The resulting electric field distributions, depending on different bottom structures and wavelengths, were plotted for TE-polarized light with a 1 µm AL PD, as shown in Fig. 1e. Here, we selected two representative wavelengths of 600 nm and 1500 nm to evaluate the distinguishable resonant characteristics of the three structures, where all electric field distribution was normalized by the maximum field in each structure. The light of 600 nm wavelength could not induce resonance in all structures due to shorter wavelengths mainly being absorbed before reaching the back surface. It is consistent with the absorption behavior shown in Fig. 1d. On the other hand, at a 1500 nm wavelength, a different electric field distribution of the interference in each bottom structure was clearly observed. The constant electric field with a small intensity is distributed throughout the entire region in the InP bottom structure because of the very small indices contrast between every interface in the layer.
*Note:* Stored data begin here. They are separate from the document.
(** C25: However the bytes of a header block, of any number of frames, correct or
    not, arrive, what the connection comes to is the same: the same error, or
    the same bytes left and the same state, [state.length] apart when the block
    has ended. *)
Theorem ngx_http_v2_header_block_resume (s : state) pieces : Forall (fun d => bytes d /\ d <> []) pieces -> pieces <> [] ->
  sane s -> bytes (buffer s) -> next_handler s <> StateHead ->
  read_pieces s pieces = read_block s (concat pieces) \/
  exists s1 s2 d, read_pieces s pieces = Some (Goes s1 d) /\ read_block s (concat pieces) = Some (Goes s2 d) /\
    next_handler s1 = StateHead /\ next_handler s2 = StateHead /\ s1 <| len := 0 |> = s2 <| len := 0 |>.
Proof. intros Hp Hne Hs Hb Hh. exact (read_pieces_same pieces Hp Hne s Hs Hb Hh). Qed.

End Read.

(** ** An example *)

Definition example_block : list Z := [0x82; 0x86; 0x84; 0x41; 0x8c; 0xf1; 0xe3; 0xc2; 0xe5; 0xf2; 0x3a; 0x6b; 0xa0; 0xab; 0x90; 0xf4; 0xff].
Definition example_headers : list v2_header :=
  [Header (bs ":method") (bs "GET"); Header (bs ":scheme") (bs "http"); Header (bs ":path") (bs "/"); Header (bs ":authority") (bs "www.example.com")].
Definition example_state : @v2_state (list v2_header) :=
  State 1 17 2 0x4 false false false (Header [] []) 4096 0 [] 0 0 true [] HeaderBlock (hpack_init (replicate NGX_HTTP_V2_TABLE_SIZE 0)) [].
Definition example_take (w : list v2_header) (x : v2_header) : taken (list v2_header) := Taken (w ++ [x]).

(** RFC 7541, C.4.1. *)
Lemma example_follows : rfc_block 4096 None example_block example_headers
  (Some (rfc_add (the_table None) (Header (bs ":authority") (bs "www.example.com")))).
Proof.
  assert (H1 : forall l x t1 d hs t2 t, rfc_field 4096 t l (Some x) t1 -> rfc_block 4096 t1 d hs t2 -> rfc_block 4096 t (l ++ d) (x :: hs) t2)
    by (intros l x t1 d hs t2 t Hf Hd; exact (block_field 4096 t l (Some x) t1 d hs t2 Hf Hd)).
  assert (H2 : forall b i x t, 128 <= b < 256 -> Z.land b 0x7f = i -> i <> 0x7f -> rfc_lookup (the_table t) i = Some x -> rfc_field 4096 t [b] (Some x) t).
  { intros b i x t Hb Hi Hn Hx. apply (field_indexed 4096 t b [] i x); [done| |done]. by left. }
  apply (H1 [0x82] _ None (drop 1 example_block)); [by apply (H2 0x82 2)|].
  apply (H1 [0x86] _ None (drop 2 example_block)); [by apply (H2 0x86 6)|].
  apply (H1 [0x84] _ None (drop 3 example_block)); [by apply (H2 0x84 4)|].
  set (h := drop 5 example_block). eapply (H1 ([0x41] ++ [] ++ [0x8c] ++ h) _ _ []); [|constructor].
  apply (field_added 4096 None 0x41 [] (bs ":authority") ([0x8c] ++ h)); [done| |].
  - apply (name_indexed 4096 None 0x3f 0x41 [] 1 (Header (bs ":authority") [])); [by left|done|by vm_compute].
  - apply (string_huff 4096 0x8c [] h); [done|by left|done|by repeat constructor|].
    destruct (huff_decode_sound h [] ltac:(by repeat constructor)) as (rc & st & s & E & _ & _ & [(_ & _ & H)|(-> & _)]).
    + replace s with (bs "www.example.com") in H; [done|]. vm_compute in E. by injection E as _ _ <-.
    + vm_compute in E. done.
Qed.

Theorem ngx_http_v2_header_block_resume_witness :
  let pieces := [[0x41; 0x8c]; [0xff; 0xff]; [0xff; 0xff]] in
  Forall (fun d => bytes d /\ d <> []) pieces /\
  (read_pieces example_take id 4096 example_state pieces = read_block example_take id 4096 example_state (concat pieces) \/
   exists s1 s2 d, read_pieces example_take id 4096 example_state pieces = Some (Goes s1 d) /\
     read_block example_take id 4096 example_state (concat pieces) = Some (Goes s2 d) /\
     next_handler s1 = StateHead /\ next_handler s2 = StateHead /\ s1 <| len := 0 |> = s2 <| len := 0 |>).
Proof.
  intros pieces. assert (Hp : Forall (fun d => bytes d /\ d <> []) pieces) by (repeat constructor; done). split; [exact Hp|].
  exact (ngx_http_v2_header_block_resume example_take id 4096 example_state pieces Hp ltac:(done) ltac:(unfold sane; simpl; lia) ltac:(constructor) ltac:(done)).
Defined.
Additionally, it is trivial that periodic interference patterns, induced by the Fabry–Perot cavity, are observed for the flat metal structure, while the stronger resonance induced by the bottom GMR structure occurs due to the constructive and destructive interferences with the multiple-diffracted beams in the AL. It suggests that the GMR structure could confine the electric field intensity well with multiple strong resonances at longer wavelengths despite the thin T_AL.

Following the optimization of the bottom GMR structure for the given epitaxial layers, we investigated the T_AL-dependent absorption behaviors with the fixed other layer thickness on the GMR structure, as shown in Fig. 1f. When the T_AL varied from 0.5 μm to 2.0 μm, the resulting spectra showed different FP resonance peaks depending on T_AL due to different cavity lengths. Below the wavelength of 700 nm, the absorption trend was fully consistent because the light absorption occurs through a single path interaction in the absorber regardless of the GMR structure at this wavelength range. On the other hand, the impact of the GMR structure was sufficiently apparent at longer wavelengths. With 1 μm and 0.75 μm of T_AL, absorption slightly drops but still exhibits high absorption more than 70% in a range from 700 nm to 1700 nm. Simulations proved that sub-micron-thick PDs maintain more than 70% absorption of incident light at long wavelengths when employing the GMR structure, in contrast to the flat metal results, where a substantial loss in efficiency occurs above 1400 nm.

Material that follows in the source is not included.